Xi’s Boao speech in fact mirrored his similarly pitched address to Davos last year, when he also paraded China as a paragon of economic liberalisation, in contrast (though he didn’t need to say so directly) to Trump’s America.

In Boao, Xi didn’t mention Beijing’s current stand-off with Washington either, but again the contrast he was drawing was clear.

In reality, for all the hype surrounding the event, Xi’s speech offered little that was new and substantive.

Take cars, for example, an issue which the White House has been fixated on. China imposes a 25% tariff on imported cars, compared to 2.5% for vehicles coming into the US.

But since 99% of US-branded cars sold in China are made in China, as part of joint ventures which foreign companies are forced into, it is hardly a concession to cut tariffs for imported American cars.
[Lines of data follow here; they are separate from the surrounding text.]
(** Modelled from the spec: "fixed-width fields via a format descriptor"
    ([Cursor.field], not in src/): the first value of the format, unpacked
    from [format.size] bytes at the index. *)
Definition field (chunk : Chunk.t) (format : struct.Struct) : M t Z :=
  bs <- take chunk (struct.size format) ;;
  match struct.unpack format bs with
  | Some (v :: _) => ret v
  | Some [] => raise IndexError
  | None => raise ValueError
  end.

(** Modelled from the spec: "a short length byte, or an escape value
    triggering a wider length field, followed by that many raw bytes"
    ([Cursor.string], not in src/).  The escape value is 255 and the wide
    field four big-endian bytes, the "1-5" length bytes of line 191.  The
    specification leaves the rule of the wide field open (section 9); it
    is read unsigned here, which is also its signed reading for every
    length below 2^31.  The name is kept as its bytes. *)
Definition string (chunk : Chunk.t) : M t (list byte) :=
  b <- take chunk 1 ;;
  if be_unsigned b =? 255
  then (wide <- take chunk 4 ;; take chunk (be_unsigned wide))
  else take chunk (be_unsigned b).

(** Modelled from the spec: "raw fixed-type arrays" ([Cursor.array], not in
    src/): [length] items of [dtype] at the index. *)
Definition array (chunk : Chunk.t) (length : Z) (dtype : numpy.dtype) : M t (list Z) :=
  bs <- take chunk (length * numpy.itemsize dtype) ;;
  match numpy.frombuffer dtype bs with
  | Some items => ret items
  | None => raise ValueError
  end.

End Cursor.
Definition opcode_eqb (a b : opcode) : bool :=
  match a, b with
  | scanContinue, scanContinue | scanBeginLiteral, scanBeginLiteral
  | scanBeginObject, scanBeginObject | scanObjectKey, scanObjectKey
  | scanObjectValue, scanObjectValue | scanEndObject, scanEndObject
  | scanBeginArray, scanBeginArray | scanArrayValue, scanArrayValue
  | scanEndArray, scanEndArray | scanSkipSpace, scanSkipSpace
  | scanEnd, scanEnd | scanError, scanError => true
  | _, _ => false
  end.

Definition maxNestingDepth : Z := 10000.

Definition set_step (st : state) (s : t) : t :=
  mk st (endTop s) (parseState s) (err s) (bytes s).
Definition set_parseState (ps : list parse_state) (s : t) : t :=
  mk (step s) (endTop s) ps (err s) (bytes s).
Definition set_top (p : parse_state) (s : t) : t :=
  set_parseState (p :: tail (parseState s)) s.
Definition incr_bytes (s : t) : t :=
  mk (step s) (endTop s) (parseState s) (err s) (bytes s + 1).

(** [newScanner] and [reset]. *)
Definition reset : t := mk StateBeginValue false [] None 0.

Definition quoteChar (c : ascii) : string :=
  if is_byte c "'" then "'\''"
  else if is_byte c DQ then String "'" (String DQ "'")
  else "'" +:+ strconv.quote_rune_of_byte c +:+ "'".

(** [s.error(c, context)] *)
Definition error_ (s : t) (c : ascii) (context : string) : t * opcode :=
  (mk StateError (endTop s) (parseState s)
      (Some (SyntaxError ("invalid character " +:+ quoteChar c +:+ " " +:+ context)
                         (bytes s)))
      (bytes s),
   scanError).

Definition pushParseState (s : t) (c : ascii) (newParseState : parse_state)
    (successState : opcode) : t * opcode :=
  let s := set_parseState (newParseState :: parseState s) s in
  if Z.of_nat (length (parseState s)) <=? maxNestingDepth then (s, successState)
  else error_ s c "exceeded max depth".

Definition popParseState (s : t) : t :=
  let ps := tail (parseState s) in
  match ps with
  | [] => mk StateEndTop true ps (err s) (bytes s)
  | _ => mk StateEndValue (endTop s) ps (err s) (bytes s)
  end.

Definition isSpace (c : ascii) : bool :=
  is_byte c " " || is_byte c "009" || is_byte c "013" || is_byte c "010".

Definition isDigit (c : ascii) : bool := in_range "0" "9" c.

Definition isHex (c : ascii) : bool :=
  in_range "0" "9" c || in_range "a" "f" c || in_range "A" "F" c.

Definition stateEndTop (s : t) (c : ascii) : t * opcode :=
  if negb (isSpace c) then ((error_ s c "after top-level value").1, scanEnd)
  else (s, scanEnd).

Definition stateEndValue (s : t) (c : ascii) : t * opcode :=
  match parseState s with
  | [] => stateEndTop (mk StateEndTop true [] (err s) (bytes s)) c
  | ps :: _ =>
      if isSpace c then (set_step StateEndValue s, scanSkipSpace)
      else
        match ps with
        | parseObjectKey =>
            if is_byte c ":" then
              (set_step StateBeginValue (set_top parseObjectValue s), scanObjectKey)
            else error_ s c "after object key"
        | parseObjectValue =>
            if is_byte c "," then
              (set_step StateBeginString (set_top parseObjectKey s), scanObjectValue)
            else if is_byte c "}" then (popParseState s, scanEndObject)
            else error_ s c "after object key:value pair"
        | parseArrayValue =>
            if is_byte c "," then (set_step StateBeginValue s, scanArrayValue)
            else if is_byte c "]" then (popParseState s, scanEndArray)
            else error_ s c "after array element"
        end
  end.

Definition stateBeginValue (s : t) (c : ascii) : t * opcode :=
  if isSpace c then (s, scanSkipSpace)
  else if is_byte c "{" then
    pushParseState (set_step StateBeginStringOrEmpty s) c parseObjectKey scanBeginObject
  else if is_byte c "[" then
    pushParseState (set_step StateBeginValueOrEmpty s) c parseArrayValue scanBeginArray
  else if is_byte c DQ then (set_step StateInString s, scanBeginLiteral)
  else if is_byte c "-" then (set_step StateNeg s, scanBeginLiteral)
  else if is_byte c "0" then (set_step State0 s, scanBeginLiteral)
  else if is_byte c "t" then (set_step StateT s, scanBeginLiteral)
  else if is_byte c "f" then (set_step StateF s, scanBeginLiteral)
  else if is_byte c "n" then (set_step StateN s, scanBeginLiteral)
  else if in_range "1" "9" c then (set_step State1 s, scanBeginLiteral)
  else error_ s c "looking for beginning of value".

Definition stateBeginValueOrEmpty (s : t) (c : ascii) : t * opcode :=
  if isSpace c then (s, scanSkipSpace)
  else if is_byte c "]" then stateEndValue s c
  else stateBeginValue s c.

Definition stateBeginString (s : t) (c : ascii) : t * opcode :=
  if isSpace c then (s, scanSkipSpace)
  else if is_byte c DQ then (set_step StateInString s, scanBeginLiteral)
  else error_ s c "looking for beginning of object key string".

Definition stateBeginStringOrEmpty (s : t) (c : ascii) : t * opcode :=
  if isSpace c then (s, scanSkipSpace)
  else if is_byte c "}" then stateEndValue (set_top parseObjectValue s) c
  else stateBeginString s c.

Definition stateInString (s : t) (c : ascii) : t * opcode :=
  if is_byte c DQ then (set_step StateEndValue s, scanContinue)
  else if is_byte c BS then (set_step StateInStringEsc s, scanContinue)
  else if byte_val c <? 32 then error_ s c "in string literal"
  else (s, scanContinue).

Definition stateInStringEsc (s : t) (c : ascii) : t * opcode :=
  if is_byte c "b" || is_byte c "f" || is_byte c "n" || is_byte c "r"
     || is_byte c "t" || is_byte c BS || is_byte c "/" || is_byte c DQ
  then (set_step StateInString s, scanContinue)
  else if is_byte c "u" then (set_step StateInStringEscU s, scanContinue)
  else error_ s c "in string escape code".

(** [stateInStringEscU], [..U1], [..U12] and [..U123] differ in the state
    that follows. *)
Definition stateInStringEscHex (next : state) (s : t) (c : ascii) : t * opcode :=
  if isHex c then (set_step next s, scanContinue)
  else error_ s c "in \u hexadecimal character escape".

Definition state0 (s : t) (c : ascii) : t * opcode :=
  if is_byte c "." then (set_step StateDot s, scanContinue)
  else if is_byte c "e" || is_byte c "E" then (set_step StateE s, scanContinue)
  else stateEndValue s c.

Definition state1 (s : t) (c : ascii) : t * opcode :=
  if isDigit c then (set_step State1 s, scanContinue)
  else state0 s c.

Definition stateNeg (s : t) (c : ascii) : t * opcode :=
  if is_byte c "0" then (set_step State0 s, scanContinue)
  else if in_range "1" "9" c then (set_step State1 s, scanContinue)
  else error_ s c "in numeric literal".

Definition stateDot (s : t) (c : ascii) : t * opcode :=
  if isDigit c then (set_step StateDot0 s, scanContinue)
  else error_ s c "after decimal point in numeric literal".

Definition stateDot0 (s : t) (c : ascii) : t * opcode :=
  if isDigit c then (s, scanContinue)
  else if is_byte c "e" || is_byte c "E" then (set_step StateE s, scanContinue)
  else stateEndValue s c.

Definition stateESign (s : t) (c : ascii) : t * opcode :=
  if isDigit c then (set_step StateE0 s, scanContinue)
  else error_ s c "in exponent of numeric literal".

Definition stateE (s : t) (c : ascii) : t * opcode :=
  if is_byte c "+" || is_byte c "-" then (set_step StateESign s, scanContinue)
  else stateESign s c.

Definition stateE0 (s : t) (c : ascii) : t * opcode :=
  if isDigit c then (s, scanContinue)
  else stateEndValue s c.

(** The states inside [true], [false] and [null]: one expected byte. *)
Definition stateLetter (want : ascii) (next : state) (context : string)
    (s : t) (c : ascii) : t * opcode :=
  if is_byte c want then (set_step next s, scanContinue)
  else error_ s c context.

(** [s.step(s, c)] *)
Definition step_fn (s : t) (c : ascii) : t * opcode :=
  match step s with
  | StateBeginValueOrEmpty => stateBeginValueOrEmpty s c
  | StateBeginValue => stateBeginValue s c
  | StateBeginStringOrEmpty => stateBeginStringOrEmpty s c
  | StateBeginString => stateBeginString s c
  | StateEndValue => stateEndValue s c
  | StateEndTop => stateEndTop s c
  | StateInString => stateInString s c
  | StateInStringEsc => stateInStringEsc s c
  | StateInStringEscU => stateInStringEscHex StateInStringEscU1 s c
  | StateInStringEscU1 => stateInStringEscHex StateInStringEscU12 s c
  | StateInStringEscU12 => stateInStringEscHex StateInStringEscU123 s c
  | StateInStringEscU123 => stateInStringEscHex StateInString s c
  | StateNeg => stateNeg s c
  | State1 => state1 s c
  | State0 => state0 s c
  | StateDot => stateDot s c
  | StateDot0 => stateDot0 s c
  | StateE => stateE s c
  | StateESign => stateESign s c
  | StateE0 => stateE0 s c
  | StateT => stateLetter "r" StateTr "in literal true (expecting 'r')" s c
  | StateTr => stateLetter "u" StateTru "in literal true (expecting 'u')" s c
  | StateTru => stateLetter "e" StateEndValue "in literal true (expecting 'e')" s c
  | StateF => stateLetter "a" StateFa "in literal false (expecting 'a')" s c
  | StateFa => stateLetter "l" StateFal "in literal false (expecting 'l')" s c
  | StateFal => stateLetter "s" StateFals "in literal false (expecting 's')" s c
  | StateFals => stateLetter "e" StateEndValue "in literal false (expecting 'e')" s c
  | StateN => stateLetter "u" StateNu "in literal null (expecting 'u')" s c
  | StateNu => stateLetter "l" StateNul "in literal null (expecting 'l')" s c
  | StateNul => stateLetter "l" StateEndValue "in literal null (expecting 'l')" s c
  | StateError => (s, scanError)
  end.

(** [s.eof()] *)
Definition eof (s : t) : t * opcode :=
  match err s with
  | Some _ => (s, scanError)
  | None =>
      if endTop s then (s, scanEnd)
      else
        let s := (step_fn s " ").1 in
        if endTop s then (s, scanEnd)
        else
          match err s with
          | Some _ => (s, scanError)
          | None =>
              (mk (step s) (endTop s) (parseState s)
                  (Some (SyntaxError "unexpected end of JSON input" (bytes s)))
                  (bytes s),
               scanError)
          end
  end.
As to Xi’s suggestion that China would allow foreign automakers to own a larger proportion of these 50:50 joint ventures, there was no timetable offered and no new equity cap laid out.

From the Chinese perspective, that may be fair enough. At the moment, as the two countries spar over tariffs, Beijing is simply preparing the ground for what are likely to be protracted negotiations.

China, of course, will be demanding concessions of its own. Xi repeated one of Beijing’s perennial taking points, demanding an end to embargoes on US exports of high-tech products imposed after the 1989 military crackdown on pro-democracy protesters.

Promises Xi made in his speech to “broaden market access” for foreign financial companies and to cut foreign ownerships in aviation and shipbuilding, as well as cars, have mostly been announced before.

The truth about the current US–China trade battle is that Washington and, indeed, the rest of the developed and developing world are still playing catch-up to China’s hectic development.

Few expected China to thrive as it did once it entered the World Trade Organisation in 2000. Chinese officials themselves have been surprised at how well the country has done, despite its weak corporate sector at the time of its accession.

China is not only running a swollen trade surplus with the US, and just about every developed country (bar Australia, a commodities exporter), but is also catching up as a technology power.

It’s no wonder, then, that China feels confident in the current stand-off with the US. When you are winning, you can afford to take the high moral ground.